Chapter: Medicine and surgery: Cardiovascular system

Dyspnoea - Clinical Symptoms

Dyspnoea is defined as difficulty in breathing. In general dyspnoea arises from either the respiratory or cardiovascular system and it is often difficult to distinguish between them.

Dyspnoea

 

Dyspnoea is defined as difficulty in breathing. In general dyspnoea arises from either the respiratory or cardiovascular system and it is often difficult to distinguish between them.

 

·        Cardiac dyspnoea is generally the result of left ventricular failure when fluid accumulates in the interstitium of the lungs. The patient may notice it on strenuous exertion initially, with gradually reducing ‘exercise tolerance’ (the distance a patient can walk before having to stop for a rest). In severe failure, patients are breath-less at rest. In any acute exacerbation of cardiac dyspnoea an underlying cause should be sought, such as ischaemia, arrhythmias or a worsening heart valve lesion.

 

·        Orthopnoea is defined as breathlessness on lying flat. This symptom normally arises when a patient’s exercise tolerance is already reduced.
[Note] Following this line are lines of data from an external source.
(* ===== verification/Registry.v ===== *)
(** * The registry of clients as a finite map

    Which stream a client listens to is, to the rest of the program, a map from
    ids to streams: [stream_find] looks an id up, a hello inserts it, a purge
    deletes it and a control request replaces it.  The vectors of clients in the
    streams implement this map, as long as the ids are unique (ServerClients.v). *)
From Stdlib Require Import Ascii String.
From S2P Require Import Prelude.
From S2P Require Import Timespec.
From S2P Require Import Bytes.
From S2P Require Import CString.
From S2P Require Import PcmChunk.
From S2P Require Import TaskHeap.
From S2P Require Import TaskSched.
From S2P Require Import Invariant.
From S2P Require Import Safety.
From S2P Require Import Intercom.
From S2P Require Import ServerState.
From S2P Require Import InputPipe.
From S2P Require Import ClientMgr.
From S2P Require Import IntercomSrv.
From S2P Require Import JsonRpc.
From S2P Require Import Util.
From S2P Require Import Control.
From S2P Require Import Stream.
From S2P Require Import ServerLoop.
From S2P Require Import ServerInv.
From S2P Require Import Pointers.
From S2P Require Import PipeInv.
From S2P Require Import ServerMain.
From S2P Require Import ServerClients.
From S2P Require Import TaskSafety.

(** ** Lists of lists *)

(** The element [x] is in the list number [i]. *)
Definition at_place {A} (L : list (list A)) (x : A) (i : nat) : Prop := exists l, L !! i = Some l /\ x ∈ l.

Lemma place_insert {A} (L : list (list A)) i l l' x k : L !! i = Some l ->
  at_place (<[i := l']> L) x k <-> (k = i /\ x ∈ l') \/ (k <> i /\ at_place L x k).
Proof.
  intros Hi. unfold at_place. destruct (decide (i = k)) as [<-|Hne].
  - rewrite list_lookup_insert_eq by by eapply lookup_lt_Some. naive_solver.
  - rewrite list_lookup_insert_ne by done. naive_solver.
Qed.

Lemma place_append {A} (L : list (list A)) i l y x k : L !! i = Some l ->
  at_place (<[i := l ++ [y]]> L) x k <-> at_place L x k \/ (x = y /\ k = i).
Proof.
  intros Hi. rewrite (place_insert L i l) by done. rewrite elem_of_app, list_elem_of_singleton. unfold at_place.
  destruct (decide (k = i)) as [->|]; [rewrite Hi|]; naive_solver.
Qed.

Lemma place_delete {A} (L : list (list A)) i l j y x k : NoDup (concat L) -> L !! i = Some l -> l !! j = Some y ->
  at_place (<[i := delete j l]> L) x k <-> at_place L x k /\ x <> y.
Proof.
  intros Hnd Hi Hj. pose proof (concat_delete L i l j y Hi Hj) as Hp. rewrite <- Hp in Hnd.
  apply NoDup_cons in Hnd as [Hy _].
  assert (forall z m, at_place (<[i := delete j l]> L) z m -> z <> y) as Hne.
  { intros z m (l' & Hl & Hz) ->. apply Hy. apply list_elem_of_In, in_concat. exists l'.
    split; apply list_elem_of_In; [by eapply list_elem_of_lookup_2|done]. }
  assert (forall z, z ∈ l <-> z = y \/ z ∈ delete j l) as Hin.
  { intros z. rewrite <- elem_of_cons. by rewrite <- (delete_Permutation l j y Hj). }
  split.
  - intros Hx. split; [|by eapply Hne]. apply (place_insert L i l) in Hx as [[-> Hx]|[_ Hx]]; [|done..].
    exists l. split; [done|]. apply Hin. by right.
  - intros [(l' & Hk & Hx) Hxy]. apply (place_insert L i l); [done|]. destruct (decide (k = i)) as [->|]; [left|right].
    + split; [done|]. assert (l' = l) as -> by congruence. by apply Hin in Hx as [|].
    + split; [done|]. by exists l'.
Qed.

(** ** The abstraction *)

Section registry.
Context {Q Dec Enc J : Type}
  `{!TimerQueue Q, !TimerQueueLaws Q, !OpusLib Dec Enc, !JsonLib J, !HostLib, !UnionLib J}.
Abbreviation W := (server Q Dec Enc).
Implicit Types (w : W) (R : gmap Z nat).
It is thought that two mechanisms are responsible for this phenomenon: a redistribution of fluid through gravity in the lungs and a pressing of the abdominal contents on the diaphragm, which reduces the vital capacity of the lungs. Many patients avoid the sensation of breathlessness by propping themselves up on pillows at night, or, in severe cases, sleeping in a chair. Orthopnoea is highly suggestive of a cardiac cause of dyspnoea, although it may also occur in severe respiratory disease due to the second mechanism.

 

·        Paroxysmal nocturnal dyspnoea is waking from sleep suddenly breathless. It is thought to occur by a similar mechanism to orthopnoea coupled to a decreased sensory response whilst asleep. Patients awake breath-less and anxious, they often describe having to sit up and may hang their legs over the side of the bed or go to the window to relieve the dyspnoea.

 

·        Cheyne–Stokes respiration is alternate cyclical hyperventilation and hypoventilation (or even apnoea). This occurs in patients with very severe left ventricular failure, in some normal individuals (often elderly), in patients with cerebrovascular disease and patients receiving opiate analgesia. It is thought that this pattern of breathing results from depression of the respiratory drive centre within the brain.

 

·        Patients with severe acute left ventricular failure often have a cough productive of frothy sputum, which may be blood stained. Frank haemoptysis may occur in mitral stenosis or following a pulmonary embolus. However, the major causes of frank haemoptysis are from the respiratory system.